● **WHAT THE EXERCISE ASKS**
In which lines of the data does the string "with" appear? Copy every one.

● **DATA IN THIS EXERCISE**
Definition is_alnum (c : ascii) : bool := is_word_char c && negb (Ascii.eqb c "_").
(** [id.replace(/[^a-zA-Z0-9]/g, "_")] *)
Fixpoint alnum_name (id : string) : string :=
  match id with
  | EmptyString => EmptyString
  | String c r => String (if is_alnum c then c else "_"%char) (alnum_name r)
  end.
Definition cppCapabilityIdent (id : string) : string :=
  let ident := alnum_name id in
  match ident with
  | String c _ => if is_digit c then "_" +:+ ident else ident
  | EmptyString => ident
  end.

(** [name.split("_").map(w => w[0].toUpperCase() + w.slice(1)).join("")]; an empty part has
    no first character. *)
Definition pascal (name : string) : result string :=
  ws ← all_ok (map (λ w, match w with EmptyString => Throw TypeError | _ => Ok (capitalize w) end)
         (split_underscores EmptyString name));
  Ok (join EmptyString ws).

Definition bool_text (b : bool) : string := if b then "true" else "false".
Definition replaced_text (n : option number) : string := num_to_string (default (num 0) n).

Definition footer : list string := [EmptyString; "} // namespace rankd"; EmptyString].

(** ** Keys, parameters, features *)

Definition keys_h_header : list string :=
  ["// AUTO-GENERATED - DO NOT EDIT";
   "// Generated by dsl/src/codegen.ts";
   "#pragma once";
   EmptyString;
   "#include <cstdint>";
   "#include <string_view>";
   "#include <array>";
   EmptyString;
   "namespace rankd {";
   EmptyString;
   "enum class KeyId : uint32_t {"].
Definition keys_h_types : list string :=
  ["};";
   EmptyString;
   "// Helper to convert KeyId to uint32_t (avoids verbose static_cast)";
   "constexpr uint32_t key_id(KeyId k) noexcept {";
   "  return static_cast<uint32_t>(k);";
   "}";
   EmptyString;
   "enum class KeyType { Int, Float, String, Bool, FeatureBundle };";
   "enum class Status { Active, Deprecated, Blocked };";
   EmptyString;
   "struct KeyMeta {";
   "    uint32_t id;";
   "    std::string_view name;";
   "    KeyType type;";
   "    bool nullable;";
   "    Status status;";
   "    bool allow_read;";
   "    bool allow_write;";
   "    uint32_t replaced_by;  // 0 if none";
   "    bool has_default;";
   "    std::string_view default_json;";
   "};";
   EmptyString].

Definition default_json (k : KeyEntry) : string :=
  if is_null (key_default k) then quoted EmptyString
  else json_quote (default "undefined" (stringify 0 0 (key_default k))).

Definition key_row (k : KeyEntry) : string :=
  "    {" +:+ num_to_string (key_id k) +:+ ", " +:+ quoted (key_name k) +:+ ", KeyType::" +:+
  cppType (key_type k) +:+ ", " +:+ bool_text (key_nullable k) +:+ ", Status::" +:+
  cppStatus (key_status k) +:+ ", " +:+ bool_text (key_allow_read k) +:+ ", " +:+
  bool_text (key_allow_write k) +:+ ", " +:+ replaced_text (key_replaced_by k) +:+ ", " +:+
  bool_text (negb (is_null (key_default k))) +:+ ", " +:+ default_json k +:+ "},".

Definition generateKeysH (keys : list KeyEntry) (digest : string) : string :=
  unlines (keys_h_header ++
    map (λ k, "    " +:+ key_name k +:+ " = " +:+ num_to_string (key_id k) +:+ ",") keys ++
    keys_h_types ++
    ["inline constexpr size_t kKeyCount = " +:+ length_text keys +:+ ";";
     "inline constexpr std::string_view kKeyRegistryDigest = " +:+ quoted digest +:+ ";";
     EmptyString;
     "inline constexpr std::array<KeyMeta, kKeyCount> kKeyRegistry = {{"] ++
    map key_row keys ++
    ["}};"] ++ footer).

Definition params_h_header : list string :=
  ["// AUTO-GENERATED - DO NOT EDIT";
   "// Generated by dsl/src/codegen.ts";
   "#pragma once";
   EmptyString;
   "#include <array>";
   "#include <cstdint>";
   "#include <string_view>";
   EmptyString;
   L "#include ~key_registry.h~  // for Status";
   EmptyString;
   "namespace rankd {";
   EmptyString;
   "enum class ParamId : uint32_t {"].
Definition params_h_types : list string :=
  ["};";
   EmptyString;
   "enum class ParamType { Int, Float, String, Bool };";
   EmptyString;
   "struct ParamMeta {";
   "    uint32_t id;";
   "    std::string_view name;";
   "    ParamType type;";
   "    bool nullable;";
   "    Status status;";
   "    bool allow_read;";
   "    bool allow_write;";
   "    uint32_t replaced_by;  // 0 if none";
   "};";
   EmptyString].

Definition param_row (p : ParamEntry) : string :=
  "    {" +:+ num_to_string (param_id p) +:+ ", " +:+ quoted (param_name p) +:+ ", ParamType::" +:+
  cppType (param_type p) +:+ ", " +:+ bool_text (param_nullable p) +:+ ", Status::" +:+
  cppStatus (param_status p) +:+ ", " +:+ bool_text (param_allow_read p) +:+ ", " +:+
  bool_text (param_allow_write p) +:+ ", " +:+ replaced_text (param_replaced_by p) +:+ "},".

Definition generateParamsH (params : list ParamEntry) (digest : string) : string :=
  unlines (params_h_header ++
    map (λ p, "    " +:+ param_name p +:+ " = " +:+ num_to_string (param_id p) +:+ ",") params ++
    params_h_types ++
    ["inline constexpr size_t kParamCount = " +:+ length_text params +:+ ";";
     "inline constexpr std::string_view kParamRegistryDigest = " +:+ quoted digest +:+ ";";
     EmptyString;
     "inline constexpr std::array<ParamMeta, kParamCount> kParamRegistry = {{"] ++
    map param_row params ++
    ["}};"] ++ footer).

Definition features_h_header : list string :=
  ["// AUTO-GENERATED - DO NOT EDIT";
   "// Generated by dsl/src/codegen.ts";
   "#pragma once";
   EmptyString;
   "#include <array>";
   "#include <cstdint>";
   "#include <string_view>";
   EmptyString;
   L "#include ~key_registry.h~  // for Status";
   EmptyString;
   "namespace rankd {";
   EmptyString;
   "enum class FeatureId : uint32_t {"].
Definition features_h_types : list string :=
  ["};";
   EmptyString;
   "enum class FeatureType { Int, Float, String, Bool };";
   EmptyString;
   "struct FeatureMeta {";
   "    uint32_t id;";
   "    std::string_view stage;";
   "    std::string_view name;";
   "    FeatureType type;";
   "    bool nullable;";
   "    Status status;";
   "};";
   EmptyString].

Definition feature_row (f : FeatureEntry) : string :=
  "    {" +:+ num_to_string (feature_id f) +:+ ", " +:+ quoted (stage f) +:+ ", " +:+
  quoted (feature_name f) +:+ ", FeatureType::" +:+ cppType (feature_type f) +:+ ", " +:+
  bool_text (feature_nullable f) +:+ ", Status::" +:+ cppStatus (feature_status f) +:+ "},".

Definition generateFeaturesH (features : list FeatureEntry) (digest : string) : string :=
  unlines (features_h_header ++
    map (λ f, "    " +:+ stage f +:+ "_" +:+ feature_name f +:+ " = " +:+
              num_to_string (feature_id f) +:+ ",") features ++
    features_h_types ++
    ["inline constexpr size_t kFeatureCount = " +:+ length_text features +:+ ";";
     "inline constexpr std::string_view kFeatureRegistryDigest = " +:+ quoted digest +:+ ";";
     EmptyString;
     "inline constexpr std::array<FeatureMeta, kFeatureCount> kFeatureRegistry = {{"] ++
    map feature_row features ++
    ["}};"] ++ footer).

(** ** Validation rules *)

(** [pattern.replace(/\\/g, "\\\\").replace(/"/g, '\\"')] *)
Fixpoint escape_pattern (s : string) : string :=
  match s with
  | EmptyString => EmptyString
  | String c r =>
      if Ascii.eqb c backslash || Ascii.eqb c quote_char
      then String backslash (String c (escape_pattern r))
      else String c (escape_pattern r)
  end.

(** A pattern is a string, on which [replace] is called. *)
Definition pattern_text (v : value) : result string :=
  match v with VString s => Ok s | _ => Throw TypeError end.

Definition pattern_line (kv : string * value) : result string :=
  pattern ← pattern_text kv.2;
  name ← pascal kv.1;
  Ok ("inline const std::string k" +:+ name +:+ "Pattern = " +:+ quoted (escape_pattern pattern) +:+ ";").

Definition pattern_function (kv : string * value) : result (list string) :=
  name ← pascal kv.1;
  Ok ["inline bool is_valid_" +:+ kv.1 +:+ "(const std::string& value) {";
      "    static const std::regex pattern(k" +:+ name +:+ "Pattern);";
      "    return std::regex_match(value, pattern);";
      "}";
      EmptyString].

Definition limit_line (kv : string * value) : result string :=
  name ← pascal kv.1;
  n ← ToNumber kv.2;
  t ← template kv.2;
  Ok ("inline constexpr " +:+ (if num_ltb (num 2147483647) n then "uint64_t" else "uint32_t") +:+
      " k" +:+ name +:+ " = " +:+ t +:+ ";").

Definition enum_lines (kv : string * value) : result (list string) :=
  name ← pascal kv.1;
  match kv.2 with
  | VArray l =>
      Ok (["inline constexpr std::array<std::string_view, " +:+ length_text l +:+ "> k" +:+ name +:+ " = {{"] ++
          map (λ v, "    " +:+ default "undefined" (stringify 0 0 v) +:+ ",") l ++
          ["}};"; EmptyString])
  | _ => Throw TypeError
  end.

Definition validation_h_header : list string :=
  ["// AUTO-GENERATED - DO NOT EDIT";
   "// Generated by dsl/src/codegen.ts from registry/validation.toml";
   "#pragma once";
   EmptyString;
   "#include <array>";
   "#include <cstdint>";
   "#include <regex>";
   "#include <string>";
   "#include <string_view>";
   EmptyString;
   "namespace rankd {";
   "namespace validation {";
   EmptyString;
   "// =====================================================";
   "// Patterns";
   "// =====================================================";
   EmptyString].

● **RESULT FOR THIS TASK**
  match id with
  match ident with
  ws ← all_ok (map (λ w, match w with EmptyString => Throw TypeError | _ => Ok (capitalize w) end)
  match s with
  match v with VString s => Ok s | _ => Throw TypeError end.
  match kv.2 with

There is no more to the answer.